[Record set]

(** X15 on [tapped_trip_view_legs_2024-05-01.csv]: the date text is
    [2024-05-01]. *)
Lemma file_date_is_read_from_the_name_witness :
  @file_date_text Sample.ingest_config (text "tapped_trip_view_legs_2024-05-01.csv")
  = text "2024-05-01".
Proof.
  apply (proj1 (@file_date_is_read_from_the_name Sample.ops Sample.grid
                  Sample.ingest_config (text "2024-05-01")
                  ltac:(intros a [= <-]; absent)
                  ltac:(intros b [= <-]; absent))).
Defined.

(** X17 on a listing of one good file and no raw table: the first run
    writes its row, the second finds nothing to do. *)
Lemma second_ingest_run_inserts_nothing_witness :
  ∃ table',
    @run Sample.ops Sample.grid Sample.ingest_config Sample.block_groups
      [ Sample.file_of "2024-05-01" (Csv Sample.csv_good) ] None
    = (table', Ok 1%nat)
    ∧ @run Sample.ops Sample.grid Sample.ingest_config Sample.block_groups
        [ Sample.file_of "2024-05-01" (Csv Sample.csv_good) ] table'
      = (table', Ok O).
Proof.
  assert (Hfirst : snd (@run Sample.ops Sample.grid Sample.ingest_config
                          Sample.block_groups
                          [ Sample.file_of "2024-05-01" (Csv Sample.csv_good) ] None)
                   = Ok 1%nat) by (vm_compute; reflexivity).
  destruct (@run Sample.ops Sample.grid Sample.ingest_config Sample.block_groups
              [ Sample.file_of "2024-05-01" (Csv Sample.csv_good) ] None)
    as [table' r] eqn:Hrun.
  cbn [snd] in Hfirst. subst r. exists table'. split; [reflexivity|].
  exact (proj1 (@second_ingest_run_inserts_nothing Sample.ops Sample.grid
                  Sample.ingest_config Sample.block_groups _ _ _ _ Hrun)).
Defined.

(** X18 on three files, the second without its [start_latitude]
    column: the run raises [KeyError] at the second file, and the row
    of the first file is in the table. *)
Lemma ingest_keeps_what_it_wrote_before_a_failure_witness :
  ∃ table1,
    @ingest_files Sample.ops Sample.grid Sample.ingest_config Sample.block_groups
      [ Sample.file_of "2024-05-01" (Csv Sample.csv_good) ] None O
    = (table1, Ok 1%nat)
    ∧ @ingest_files Sample.ops Sample.grid Sample.ingest_config Sample.block_groups
        [ Sample.file_of "2024-05-01" (Csv Sample.csv_good);
          Sample.file_of "2024-05-02" (Csv Sample.csv_no_latitude);
          Sample.file_of "2024-05-03" (Csv Sample.csv_good) ] None O
      = (table1, Raise KeyError)
    ∧ length (raw_rows table1) = 1%nat.
Proof.
  assert (Hfirst : snd (@ingest_files Sample.ops Sample.grid Sample.ingest_config
                          Sample.block_groups
                          [ Sample.file_of "2024-05-01" (Csv Sample.csv_good) ] None O)
                   = Ok 1%nat) by (vm_compute; reflexivity).
  destruct (@ingest_files Sample.ops Sample.grid Sample.ingest_config Sample.block_groups
              [ Sample.file_of "2024-05-01" (Csv Sample.csv_good) ] None O)
    as [table1 r] eqn:Hbefore.
  cbn [snd] in Hfirst. subst r. exists table1. split; [reflexivity|].
  destruct (@ingest_keeps_what_it_wrote_before_a_failure Sample.ops Sample.grid
              Sample.ingest_config Sample.block_groups
              [ Sample.file_of "2024-05-01" (Csv Sample.csv_good) ]
              (Sample.file_of "2024-05-02" (Csv Sample.csv_no_latitude))
              [ Sample.file_of "2024-05-03" (Csv Sample.csv_good) ]
              None O table1 1%nat KeyError Hbefore)
    as (Hall & added & Hrows & Hcount).
  - right. exists Sample.csv_no_latitude. split; [reflexivity|].
    vm_compute. reflexivity.
  - split; [exact Hall|]. rewrite Hrows. cbn [raw_rows app]. lia.
Defined.

(** X19 on a file named [tapped_trip_view_legs_latest.csv]: its row has
    no file date, and no boundary fetches it. *)
Lemma undated_file_is_never_fetched_witness :
  (∀ o, o ∈ rows (Sample.the Sample.no_frame
                    (@enrich_file_dataframe Sample.ops Sample.grid Sample.csv_good
                       (text "tapped_trip_view_legs_latest.csv")
                       Sample.ingest_config Sample.block_groups)) →
        get o "file_date" = VNaT)
  ∧ length (rows (Sample.the Sample.no_frame
                    (@enrich_file_dataframe Sample.ops Sample.grid Sample.csv_good
                       (text "tapped_trip_view_legs_latest.csv")
                       Sample.ingest_config Sample.block_groups))) = 1%nat.
Proof.
  split; [|vm_compute; reflexivity].
  refine (proj1 (@undated_file_is_never_fetched Sample.ops Sample.grid
                   Sample.ingest_config Sample.csv_good
                   (text "tapped_trip_view_legs_latest.csv") Sample.block_groups
                   _ _ _)).
  - apply ok_the. vm_compute. reflexivity.
  - vm_compute. reflexivity.
Defined.

(** The enriched file of 2024-05-01 as a raw table. *)
Definition raw_of_2024_05_01 : DataFrame :=
  Sample.the Sample.no_frame
    (@enrich_file_dataframe Sample.ops Sample.grid Sample.csv_good
       (text "tapped_trip_view_legs_2024-05-01.csv")
       Sample.ingest_config Sample.block_groups).

(** X20 on that file, whose one leg ends outside both block groups:
    once ingested and fetched, the leg makes the transform raise. *)
Lemma leg_outside_the_layer_stops_the_transform_witness :
  map (fun o => get o "Dest_BG") (rows raw_of_2024_05_01) = [VNA]
  ∧ @clean_transform Sample.ops
      (Sample.the Sample.no_frame
         (fetch_new_raw raw_of_2024_05_01 (midnight (Sample.may_1st - 5))))
    = Raise TypeError.
Proof.
  split; [vm_compute; reflexivity|].
  assert (Hrow : map (fun o => (length (@hits Sample.grid (get o "end_longitude")
                                          (get o "end_latitude") Sample.block_groups),
                                file_date_ge (midnight (Sample.may_1st - 5)) o))
                     (rows raw_of_2024_05_01)
                 = [(O, true)]) by (vm_compute; reflexivity).
  destruct (rows raw_of_2024_05_01) as [|o [|o' os]] eqn:Hrows;
    [discriminate Hrow| |discriminate Hrow].
  cbn [map] in Hrow. injection Hrow as Hhits Hge.
  refine (proj2 (@leg_outside_the_layer_stops_the_transform Sample.ops Sample.grid
                   Sample.ingest_config Sample.csv_good
                   (text "tapped_trip_view_legs_2024-05-01.csv") Sample.block_groups
                   raw_of_2024_05_01 o raw_of_2024_05_01
                   (midnight (Sample.may_1st - 5)) _ _ _ _ _ Hge _)).
  - apply ok_the. vm_compute. reflexivity.
  - rewrite Hrows. apply list_elem_of_singleton. reflexivity.
  - right. by destruct (hits _ _ _).
  - rewrite Hrows. apply list_elem_of_singleton. reflexivity.
  - apply ok_the. vm_compute. reflexivity.
Defined.

End IngestExamples.

(* ===================================================================== *)
(** ** Reading a window of the raw table a second time *)
(* ===================================================================== *)

Module ReprocessFacts.
Import Py Frame Transform HashFacts MergeFacts WatermarkFacts CanonicalFacts
  DigestFacts OutputFacts LoadFacts FetchFacts.
Local Open Scope string_scope.
Local Open Scope list_scope.
Local Open Scope Z_scope.






Section Reprocess.
Context `{PandasOps}.





End Reprocess.

End ReprocessFacts.

(* ===================================================================== *)
(** ** The watermark and the newest file *)
(* ===================================================================== *)

Module NewestFacts.
Import Py Frame Transform HashFacts MergeFacts RunFacts WatermarkFacts FetchFacts
  OutcomeFacts.
Local Open Scope string_scope.
Local Open Scope list_scope.
Local Open Scope Z_scope.

Section Newest.
Context `{PandasOps}.
Variables (cfg : TransformConfig) (env : Env).

(** X25.  After a successful run the watermark is the newest file date
    of the raw table, provided that date is inside the window of the
    run; every dated row of the table is then at or before the
    watermark.  When no row of the table is inside the window, the run
    leaves the watermark as it found it. *)
Theorem watermark_is_the_newest_file_date :
  ∀ s,
    connection s = None →
    snd (run cfg env s) = Ok tt →
    ∃ since,
      boundary cfg env s = Ok since
      ∧ (((∀ r t, r ∈ rows (raw_table env) → get r "file_date" = VTimestamp t →
                  t < since)
          ∧ watermark (fst (run cfg env s)) = watermark s)
         ∨ (∃ r m, r ∈ rows (raw_table env)
                   ∧ get r "file_date" = VTimestamp m
                   ∧ since ≤ m
                   ∧ watermark (fst (run cfg env s)) = Some m
                   ∧ ∀ r' t, r' ∈ rows (raw_table env) →
                             get r' "file_date" = VTimestamp t → t ≤ m)).
Proof.
  intros s Hidle Hok.
  destruct (run_succeeded cfg env s Hidle Hok)
    as (since & raw & state' & Hsince & Hraw & Hadv & Hfile & _).
  exists since. split; [exact Hsince|].
  unfold watermark at 1 3. rewrite Hfile. cbn [load_state].
  destruct (advance_watermark _ _ _ _ _ _ Hraw Hadv)
    as [[Hnil Hsame] | (r & m & Hr & Hm & Hle & Hlast & Hmax)].
  - left. split; [|exact Hsame].
    intros r t Hr Ht.
    apply fetch_new_raw_rows in Hraw as [_ Hrows]. rewrite Hnil in Hrows.
    destruct (Z.lt_ge_cases t since) as [Hlt|Hge]; [exact Hlt|].
    assert (Hin : r ∈ filter (fun r => file_date_ge since r = true)
                         (rows (raw_table env))).
    { apply list_elem_of_filter. split; [|exact Hr].
      apply file_date_ge_iff. by exists t. }
    destruct (filter _ (rows (raw_table env))); [by apply elem_of_nil in Hin|done].
  - right. exists r, m. repeat (split; [done|]).
    intros r' t Hr' Ht.
    destruct (Z.lt_ge_cases t since) as [Hlt|Hge]; [lia|].
    by apply (Hmax r' t).
Qed.

End Newest.

End NewestFacts.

[/Record set]

What to work on => Return, unchanged, the run of lines above that opens with the line containing "- split; [exact" and closes with the line containing "(rows (Sample.the Sample.no_frame". Include both.

Task answer =>
  - split; [exact Hall|]. rewrite Hrows. cbn [raw_rows app]. lia.
Defined.

(** X19 on a file named [tapped_trip_view_legs_latest.csv]: its row has
    no file date, and no boundary fetches it. *)
Lemma undated_file_is_never_fetched_witness :
  (∀ o, o ∈ rows (Sample.the Sample.no_frame
                    (@enrich_file_dataframe Sample.ops Sample.grid Sample.csv_good
                       (text "tapped_trip_view_legs_latest.csv")
                       Sample.ingest_config Sample.block_groups)) →
        get o "file_date" = VNaT)
  ∧ length (rows (Sample.the Sample.no_frame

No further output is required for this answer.